_TASK STATEMENT_
Of the entries that follow, how many lines hold the string "revert"? Write the number and nothing more.

[Collected data entries]
(** A turn of [onTicks]: [front] of an empty list is undefined. *)
Definition tick_turn (tick : Z) (slots : list Z) (key : Z) (n : nat) (s : tstate) : option tstate :=
  match n with
  | O => Some (at_pc (PSlots tick slots) s)
  | Datatypes.S n =>
      if ts_stopped s then Some (at_pc (PSlots tick slots) s)
      else match tasks_at (ts_tm s) key with
           | t :: l => Some (at_pc (PRun tick slots key n t) (set_tasks key l s))
           | [] => None
           end
  end.

Definition run_task (tick : Z) (slots : list Z) (key : Z) (n : nat) (t : task) (s : tstate) : tstate :=
  let '(again, w') := t (ts_w s) in
  let l := tasks_at (ts_tm s) key in
  MkTstate (MkTimer (_tickUnit (ts_tm s)) (<[key := if again then l ++ [t] else l]> (_timerTasks (ts_tm s)))) w'
    (ts_stopped s) (Some (PTicks tick slots key n)) (ts_call s) (if ts_stopped s then Datatypes.S (ts_late s) else ts_late s)
    (ts_rounds s).

(** What the thread does next by itself; asleep, or at its end, it does nothing. *)
Definition thread_next (pc : tpc) (s : tstate) : option tstate :=
  match pc with
  | PCheck tick => Some (check_flag tick s)
  | PWoken tick => Some (woken tick s)
  | PSlots tick slots => Some (slot_turn tick slots s)
  | PTicks tick slots key n => tick_turn tick slots key n s
  | PRun tick slots key n t => Some (run_task tick slots key n t s)
  | PAsleep _ | PExit => None
  end.

(** ** [stop] *)

Definition stop_set (s : tstate) : tstate :=
  MkTstate (ts_tm s) (ts_w s) true (ts_thd s) StopSet (ts_late s) (ts_rounds s).

(** [notify_one]: who sleeps looks at the flag again. *)
Definition stop_notify (s : tstate) : tstate :=
  MkTstate (ts_tm s) (ts_w s) (ts_stopped s) (match ts_thd s with Some (PAsleep tick) => Some (PCheck tick) | p => p end) StopJoin
    (ts_late s) (ts_rounds s).

(** [join] returns when the thread is at its end; without a thread it is not called. *)
Definition stop_join (s : tstate) : option tstate :=
  match ts_thd s with
  | None | Some PExit => Some (MkTstate (ts_tm s) (ts_w s) (ts_stopped s) None StopDone (ts_late s) (ts_rounds s))
  | Some _ => None
  end.

(** One thread owns the timer and calls [start] and [stop], in turn. *)
Inductive tlstep : tstate -> tstate -> Prop :=
  | tl_start s s' : ts_call s = StopNone \/ ts_call s = StopDone -> start s = Some s' -> tlstep s s'
  | tl_thread s s' pc : ts_thd s = Some pc -> thread_next pc s = Some s' -> tlstep s s'
  | tl_timeout s tick : ts_thd s = Some (PAsleep tick) -> tlstep s (at_pc (PWoken tick) s)
  | tl_spurious s tick : ts_thd s = Some (PAsleep tick) -> tlstep s (at_pc (PCheck tick) s)
  | tl_stop s : ts_call s = StopNone \/ ts_call s = StopDone -> tlstep s (stop_set s)
  | tl_notify s : ts_call s = StopSet -> tlstep s (stop_notify s)
  | tl_join s s' : ts_call s = StopJoin -> stop_join s = Some s' -> tlstep s s'.

(** ** Invariants *)

Definition running (s : tstate) : bool := match ts_thd s with Some (PRun _ _ _ _ _) => true | _ => false end.

Record timer_ok (s : tstate) : Prop := {
  (* the turns that are left are for tasks that are there *)
  ok_turns : match ts_thd s with
             | Some (PTicks _ _ key n) | Some (PRun _ _ key n _) => (n <= length (tasks_at (ts_tm s) key))%nat
             | _ => True
             end;
  (* one task may end after the flag is set: the one that was taken before *)
  ok_late : (ts_late s + (if ts_stopped s && running s then 1 else 0) <= 1)%nat;
  ok_late0 : ts_stopped s = false -> ts_late s = 0%nat;
  (* who has notified has set the flag, and nobody sleeps *)
  ok_call : match ts_call s with
            | StopNone => True
            | StopSet => ts_stopped s = true
            | StopJoin => ts_stopped s = true /\ (forall tick, ts_thd s <> Some (PAsleep tick))
            | StopDone => ts_stopped s = true
            end;
  ok_flag : ts_call s = StopNone -> ts_stopped s = false;
}.

Lemma tasks_at_insert (tm : timer W) key l : tasks_at (MkTimer (_tickUnit tm) (<[key := l]> (_timerTasks tm))) key = l.
Proof. unfold tasks_at. simpl. by rewrite lookup_insert_eq. Qed.

Lemma new_timer_ok u w : timer_ok (new_timer u w).
Proof. by constructor; simpl; try lia. Qed.

#[local] Ltac fields s :=
  constructor; unfold running; simpl in *; rewrite ?tasks_at_insert, ?andb_false_r in *; simpl in *; try done; try lia;
  try (destruct (ts_call s); naive_solver).

Lemma thread_ok s s' pc : timer_ok s -> ts_thd s = Some pc -> thread_next pc s = Some s' -> timer_ok s'.
Proof.
  intros [Ht Hl Hl0 Hc Hf] E H. unfold running in Hl. rewrite E in Ht, Hl, Hc.
  destruct pc as [k|k|k|k [|slot slots]|k ss key [|n]|k ss key n t|]; simpl in H; simplify_eq.
  - unfold check_flag. destruct (ts_stopped s) eqn:Es; fields s; by rewrite Es.
  - unfold woken. destruct (ts_stopped s) eqn:Es; fields s; by rewrite Es.
  - fields s.
  - destruct (ts_stopped s) eqn:Es; [|destruct (due k slot)]; fields s; by rewrite Es.
  - fields s.
  - destruct (ts_stopped s) eqn:Es; [|destruct (tasks_at (ts_tm s) key) as [|t l] eqn:El; [done|]]; simplify_eq;
      fields s; rewrite Es; simpl; lia.
  - unfold run_task. destruct (t (ts_w s)) as [again w'] eqn:Et. rewrite andb_true_r in Hl.
    constructor; unfold running; simpl in *; rewrite ?tasks_at_insert, ?andb_false_r; try done.
    + destruct again; rewrite ?length_app; lia.
    + destruct (ts_stopped s); simpl in *; lia.
    + intros Es. rewrite Es. by apply Hl0.
    + destruct (ts_call s); naive_solver.
Qed.

Lemma tlstep_ok s s' : timer_ok s -> tlstep s s' -> timer_ok s'.
Proof.
  intros Hok Hs. destruct Hs as [s s' Hc E|s s' pc E H|s k E|s k E|s Hc|s Hc|s s' Hc E]; [|by eapply thread_ok|..];
    destruct Hok as [Ht Hl Hl0 Hok Hf]; unfold running in Hl.
  - unfold start in E. destruct (ts_thd s) eqn:Ed; [done|]. simplify_eq. fields s.
  - rewrite E in *. fields s.
  - rewrite E in *. fields s.
  - constructor; unfold running; simpl in *; try done.
    destruct (ts_stopped s); [done|]. rewrite Hl0 by done. destruct (ts_thd s) as [[]|]; simpl; lia.
  - rewrite Hc in Hok. rewrite Hok in *. constructor; unfold running; simpl in *; try done.
    + destruct (ts_thd s) as [[]|]; simpl in *; try done; lia.
    + destruct (ts_thd s) as [[]|]; simpl in *; rewrite ?Hok; simpl; try done; lia.
    + by rewrite Hok.
    + split; [done|]. by destruct (ts_thd s) as [[]|].
  - rewrite Hc in Hok. destruct Hok as [Hst Hna]. rewrite Hst in *. unfold stop_join in E.
    destruct (ts_thd s) as [[]|] eqn:Ed; simplify_eq; by fields s.
Qed.

Lemma tlsteps_ok s s' : rtc tlstep s s' -> timer_ok s -> timer_ok s'.
Proof. induction 1 as [|s s1 s' Hs _ IH]; [done|]. intros Hok. apply IH. by eapply tlstep_ok. Qed.

(** ** Ending *)

(** Once the flag is set, at most one more task ends: the one that was taken before. *)
Lemma one_late_task s : timer_ok s -> (ts_late s <= 1)%nat.
Proof. intros Hok. pose proof (ok_late s Hok). lia. Qed.

(** The thread goes on unless it sleeps or is at its end: [front] is never called on an empty list. *)
Lemma thread_goes_on s pc :
  timer_ok s -> ts_thd s = Some pc -> (forall k, pc <> PAsleep k) -> pc <> PExit -> is_Some (thread_next pc s).
Proof.
  intros Hok E Hn He. pose proof (ok_turns s Hok) as Ht. rewrite E in Ht.
  destruct pc as [k|k|k|k ss|k ss key [|n]|k ss key n t|]; simpl; try (eexists; reflexivity).
  - destruct (Hn k eq_refl).
  - case_match; [by eexists|]. destruct (tasks_at (ts_tm s) key); [simpl in Ht; lia|by eexists].
  - destruct (He eq_refl).
Qed.

(** The steps that are left when the flag is set, with the one of [join]. *)
Definition left_over (s : tstate) : nat :=
  Datatypes.S (match ts_thd s with
  | None | Some PExit => 0
  | Some (PAsleep _) => 2
  | Some (PCheck _) | Some (PWoken _) => 1
  | Some (PSlots _ []) => 2
  | Some (PSlots _ (_ :: _)) => 3
  | Some (PTicks _ _ _ _) => 4
  | Some (PRun _ _ _ _ _) => 5
  end).

(** A step while [stop] is at [join]. *)
Definition joining (s s' : tstate) : Prop := ts_call s = StopJoin /\ tlstep s s'.

Lemma joining_step s s' : timer_ok s -> joining s s' ->
  (ts_call s' = StopDone /\ ts_thd s' = None) \/ (ts_call s' = StopJoin /\ (left_over s' < left_over s)%nat).
Proof.
  intros Hok [Hj Hs]. pose proof (ok_call s Hok) as Hc. rewrite Hj in Hc. destruct Hc as [Hst Hna].
  destruct Hs as [s s' Hc E|s s' pc E H|s k E|s k E|s Hc|s Hc|s s' Hc E]; try (destruct Hc; congruence); try congruence;
    try (by apply Hna in E).
  - right. unfold left_over. rewrite E. destruct pc as [k|k|k|k [|slot slots]|k ss key [|n]|k ss key n t|]; simpl in H;
      rewrite ?Hst in H; simplify_eq; unfold check_flag, woken, run_task; rewrite ?Hst; simpl; try (destruct ss; simpl);
      try (destruct (t (ts_w s))); simpl; (split; [done|lia]).
  - left. unfold stop_join in E. destruct (ts_thd s) as [[]|]; by simplify_eq.
Qed.

Lemma joining_run n s s' : nsteps joining n s s' -> timer_ok s -> ts_call s = StopJoin ->
  timer_ok s' /\ ((ts_call s' = StopDone /\ ts_thd s' = None /\ (n <= left_over s)%nat) \/
                 (ts_call s' = StopJoin /\ (n + left_over s' <= left_over s)%nat)).
Proof.
  induction 1 as [s|n s s1 s' H1 Hn IH]; intros Hok Hj; [split; [done|right; split; [done|lia]]|].
  pose proof (tlstep_ok _ _ Hok (proj2 H1)) as Hok1. destruct (joining_step _ _ Hok H1) as [[Hd Ht]|[Hj1 Hl]].
  - destruct Hn as [|n s1 s2 s' [Hj' _] _]; [|congruence]. split; [done|]. left. split_and!; [done..|].
    unfold left_over. lia.
  - destruct (IH Hok1 Hj1) as [Hok' [(Hd & Ht & Hle)|[Hj' Hle]]]; (split; [done|]); [left|right]; split_and!; [done..|lia|done|lia].
Qed.

Lemma joining_goes_on s : timer_ok s -> ts_call s = StopJoin -> exists s', joining s s'.
Proof.
  intros Hok Hj. pose proof (ok_call s Hok) as Hc. rewrite Hj in Hc. destruct Hc as [_ Hna].
  destruct (ts_thd s) as [pc|] eqn:E.
  - assert ({pc = PExit} + {pc <> PExit}) as [->|He] by (destruct pc; (by left) || (by right)).
    + eexists. split; [done|]. apply tl_join; [done|]. unfold stop_join. by rewrite E.
    + destruct (thread_goes_on s pc Hok E) as [s' Hs]; [intros k ->; by apply (Hna k)|done|].
      exists s'. split; [done|]. by eapply tl_thread.
  - eexists. split; [done|]. apply tl_join; [done|]. unfold stop_join. by rewrite E.
Qed.

(** [stop] returns after at most six more steps, one of them the end of the task
    that was taken before, whatever the thread was doing; no wake-up is lost. *)
Theorem stop_returns n s s' :
  timer_ok s -> ts_call s = StopJoin -> nsteps joining n s s' ->
  (n <= 6)%nat /\ (ts_call s' = StopDone /\ ts_thd s' = None \/ ts_call s' = StopJoin /\ exists s2, joining s' s2).
Proof.
  intros Hok Hj Hn. destruct (joining_run n s s' Hn Hok Hj) as [Hok' Hcase].
  assert (left_over s <= 6)%nat by (unfold left_over; repeat case_match; simpl; lia).
  destruct Hcase as [(Hd & Ht & Hl)|[Hj' Hl]]; (split; [lia|]); [by left|right].
  split; [done|]. by apply joining_goes_on.
Qed.

(** The flag is never reset: a timer that is started again after [stop] runs no
    task, however long it runs. *)
Theorem restart_runs_nothing s s' :
  ts_stopped s = true -> ts_thd s = None -> rtc tlstep s s' -> ts_w s' = ts_w s /\ ts_tm s' = ts_tm s.
Proof.
  intros Hst Ht H.
  enough (ts_stopped s' = true /\ ts_w s' = ts_w s /\ ts_tm s' = ts_tm s /\
          (ts_thd s' = None \/ (exists k, ts_thd s' = Some (PCheck k)) \/ ts_thd s' = Some PExit)) by tauto.
  revert s' H. apply rtc_ind_r; [tauto|]. intros s1 s2 _ Hs (Hst1 & <- & <- & Hthd).
  destruct Hs as [s1 s2 Hc E|s1 s2 pc E H|s1 k E|s1 k E|s1 Hc|s1 Hc|s1 s2 Hc E]; simpl; try by (destruct Hthd as [?|[[??]|?]]; congruence).
  - unfold start in E. destruct (ts_thd s1); [done|]. simplify_eq. simpl. eauto 10.
  - destruct Hthd as [Hthd|[[k Hthd]|Hthd]]; rewrite Hthd in E; simplify_eq; simpl in H; simplify_eq.
    unfold check_flag. rewrite Hst1. simpl. auto 10.
  - split_and!; [done..|]. destruct Hthd as [->|[[k ->]| ->]]; eauto.
  - split_and!; [done..|]. destruct Hthd as [->|[[k ->]| ->]]; eauto.
  - unfold stop_join in E. destruct (ts_thd s1) as [[]|]; simplify_eq; simpl; auto 10.
Qed.

(** ** The rounds *)

Abbreviation never := (fun _ : W => false).

Lemma slots_loop_unit slots tick (tm : timer W) w : _tickUnit (fst (slots_loop never slots tick tm w)) = _tickUnit tm.
Proof.
  revert tm w. induction slots as [|slot slots IH]; intros tm w; cbn [slots_loop]; [done|].
  destruct (due tick slot); [|apply IH]. unfold onTicks. destruct (onTicks_loop _ _ _ _) as [l w1]. by rewrite IH.
Qed.

(** One more round, at the end. *)
Lemma timerProc_snoc n : forall k (tm : timer W) w, let u := _tickUnit tm in
  timerProc never id (Datatypes.S n) (wrap_tick u (tick_at u k)) tm w =
  (let '(tm1, w1) := timerProc never id n (wrap_tick u (tick_at u k)) tm w in
   slots_loop never (timeSlot u) (tick_at u (k + Datatypes.S n)) tm1 w1).
Proof.
  induction n as [|n IH]; intros k tm w; cbv zeta; rewrite timerProc_ticks.
  - simpl. replace (k + 1)%nat with (Datatypes.S k) by lia. by destruct (slots_loop _ _ _ _ _).
  - rewrite (timerProc_ticks never id n). cbv beta iota.
    pose proof (slots_loop_unit (timeSlot (_tickUnit tm)) (tick_at (_tickUnit tm) (Datatypes.S k)) tm w) as Hu.
    change (id w) with w.
    destruct (slots_loop never (timeSlot (_tickUnit tm)) _ tm w) as [tm1 w1]. cbn [fst] in Hu.
    pose proof (IH (Datatypes.S k) tm1 w1) as H. cbv zeta in H. rewrite Hu in H.
    replace (k + Datatypes.S (Datatypes.S n))%nat with (Datatypes.S k + Datatypes.S n)%nat by lia. exact H.
Qed.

_WRITTEN RESPONSE_
2